» **Exercise**
Until you reach the line containing "destruct (_ ||", reproduce each line of the listing exactly, please, and include that line as well.

» **Data for processing**
* * * * *

Lemma shows_listed_record stream p r key l o :
  ownership_epoch_record stream p (er_owner_epoch r) = Ok key -> recorded o stream p r ->
  shows (read_listed_record stream p l) (fun y _ => l = as_str key -> y = Some r) o.
Proof using G_R G_read All.
  intros Hk Hrec. pose proof Hrec as (key' & body & Hp & He & Hk' & Hl & Hr).
  rewrite Hk in Hk'. injection Hk' as <-.
  apply shows_lift. intros key' ->%map_err_ok%parse_ok. cbn [as_str]. apply shows_lift. intros [k parts] Hparts%map_err_ok.
  destruct (decide (l = as_str key)) as [->|Hne].
  2: { eapply (ensures_mono evolves G); [auto..|apply shows_read_only|]; [|done].
       destruct (_ || _); [done|]. apply read_only_and_then; [apply read_only_record|done]. }
  rewrite (parse_record stream p (er_owner_epoch r) key) in Hparts by done. injection Hparts as <- <-.
  cbn [oe_stream_id oe_partition_id]. rewrite String.eqb_refl, Z.eqb_refl. cbn [negb orb].
  eapply shows_then; [apply shows_record|]. intros r' o1 Hev (body' & Hl' & Hr') y [= <-] _.
  apply recorded_grows with (o' := o1) in Hrec; [|by apply evolves_grows].
  destruct Hrec as (key' & body2 & _ & _ & Hk2 & Hl2 & Hr2). rewrite Hk in Hk2. injection Hk2 as <-.
  cbn [as_str] in Hl'. congruence.
Qed.

(** A record that was stored before is among the records listed. *)
Lemma shows_records stream p r o : recorded o stream p r ->
  shows (list_ownership_epoch_records stream p) (fun rs _ => r ∈ rs) o.
Proof using G_R G_read All.
  intros Hrec. apply shows_lift. intros key0 Hk0%map_err_ok. apply shows_lift. intros prefix Hpre%ok_or_ok.
  eapply shows_then; [apply shows_listing|]. intros locations o1 Hev1 Hlocs.
  pose proof (recorded_grows _ _ _ _ _ (evolves_grows _ _ Hev1) Hrec) as Hrec1.
  pose proof Hrec1 as (key & body & Hp & He & Hk & Hl & Hr).
  eapply shows_then; [apply (wp_collect evolves G G_R G_read _ (fun l y _ => l = as_str key -> y = Some r))|].
  { done. }
  { intros l o2 _ Hev2. apply shows_listed_record; [done|]. by eapply recorded_grows; [apply evolves_grows|]. }
  intros ys o2 _ Hys rs [= <-]. apply list_elem_of_omap.
  assert (as_str key ∈ locations) as [i Hi]%list_elem_of_lookup.
  { apply Hlocs. split; [by rewrite Hl|]. by eapply ownership_prefix. }
  destruct (Forall2_lookup_l _ _ _ _ _ Hys Hi) as (y & Hy & Heq). rewrite Heq in Hy by done.
  exists (Some r). split; [by eapply list_elem_of_lookup_2|done].
Qed.

Lemma shows_no_newer stream p claim r o : recorded o stream p r ->
  shows (validate_no_newer_visible_ownership_epoch_record stream p claim)
    (fun _ _ => is_current_claim_newer_or_conflicting (record_claim r) claim = false) o.
Proof using G_R G_read All.
  intros Hrec. eapply shows_then; [by apply shows_records|]. intros rs o1 _ Hin [] Hok.
  rewrite try_fold_unit, Forall_forall in Hok. specialize (Hok r Hin). by apply fail_if_ok in Hok.
Qed.

End reading.

(** ** Refusals *)

(** The program only reads. *)
Definition quiet (o : objects) (c : call) (o' : objects) : Prop := writes c = false /\ o' = o.
Lemma quiet_evolves o c o' : quiet o c o' -> evolves o o'.
Proof. by intros [_ ->]. Qed.
Lemma quiet_read o c : writes c = false -> quiet o c o.
Proof. done. Qed.

(** The program never succeeds and never writes. *)
Abbreviation refuses p := (ensures evolves quiet p (fun _ _ => False)).

Lemma refuses_then {E A B} (p : prog (result E A)) (f : A -> prog (result E B)) o :
  refuses p o -> refuses (x ←! p; f x) o.
Proof. intros Hp. eapply (shows_then quiet quiet_evolves quiet_read); [exact Hp|]. by intros ???. Qed.

Lemma refuses_after {E A B} (p : prog (result E A)) (f : A -> prog (result E B)) o :
  read_only p -> (forall a o', evolves o o' -> refuses (f a) o') -> refuses (x ←! p; f x) o.
Proof.
  intros Hp Hf. eapply (shows_then quiet quiet_evolves quiet_read); [by apply (shows_read_only quiet quiet_evolves quiet_read)|]. auto.
Qed.

Lemma refuses_lift {E A B} (r : result E A) (f : A -> prog (result E B)) o :
  (forall a, r = Ok a -> refuses (f a) o) -> refuses (x ←! Ret r; f x) o.
Proof. apply shows_lift. Qed.

End publisher.

#[export] Hint Resolve read_only_now read_only_published read_only_record read_only_records read_only_claim_current
  read_only_matching read_only_no_newer read_only_production read_only_production_manifest read_only_states
  read_only_outputs read_only_parent read_only_preflight read_only_latest read_only_plan : programs.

* * * * *

» **Solution to this exercise**
Lemma shows_listed_record stream p r key l o :
  ownership_epoch_record stream p (er_owner_epoch r) = Ok key -> recorded o stream p r ->
  shows (read_listed_record stream p l) (fun y _ => l = as_str key -> y = Some r) o.
Proof using G_R G_read All.
  intros Hk Hrec. pose proof Hrec as (key' & body & Hp & He & Hk' & Hl & Hr).
  rewrite Hk in Hk'. injection Hk' as <-.
  apply shows_lift. intros key' ->%map_err_ok%parse_ok. cbn [as_str]. apply shows_lift. intros [k parts] Hparts%map_err_ok.
  destruct (decide (l = as_str key)) as [->|Hne].
  2: { eapply (ensures_mono evolves G); [auto..|apply shows_read_only|]; [|done].
       destruct (_ || _); [done|]. apply read_only_and_then; [apply read_only_record|done]. }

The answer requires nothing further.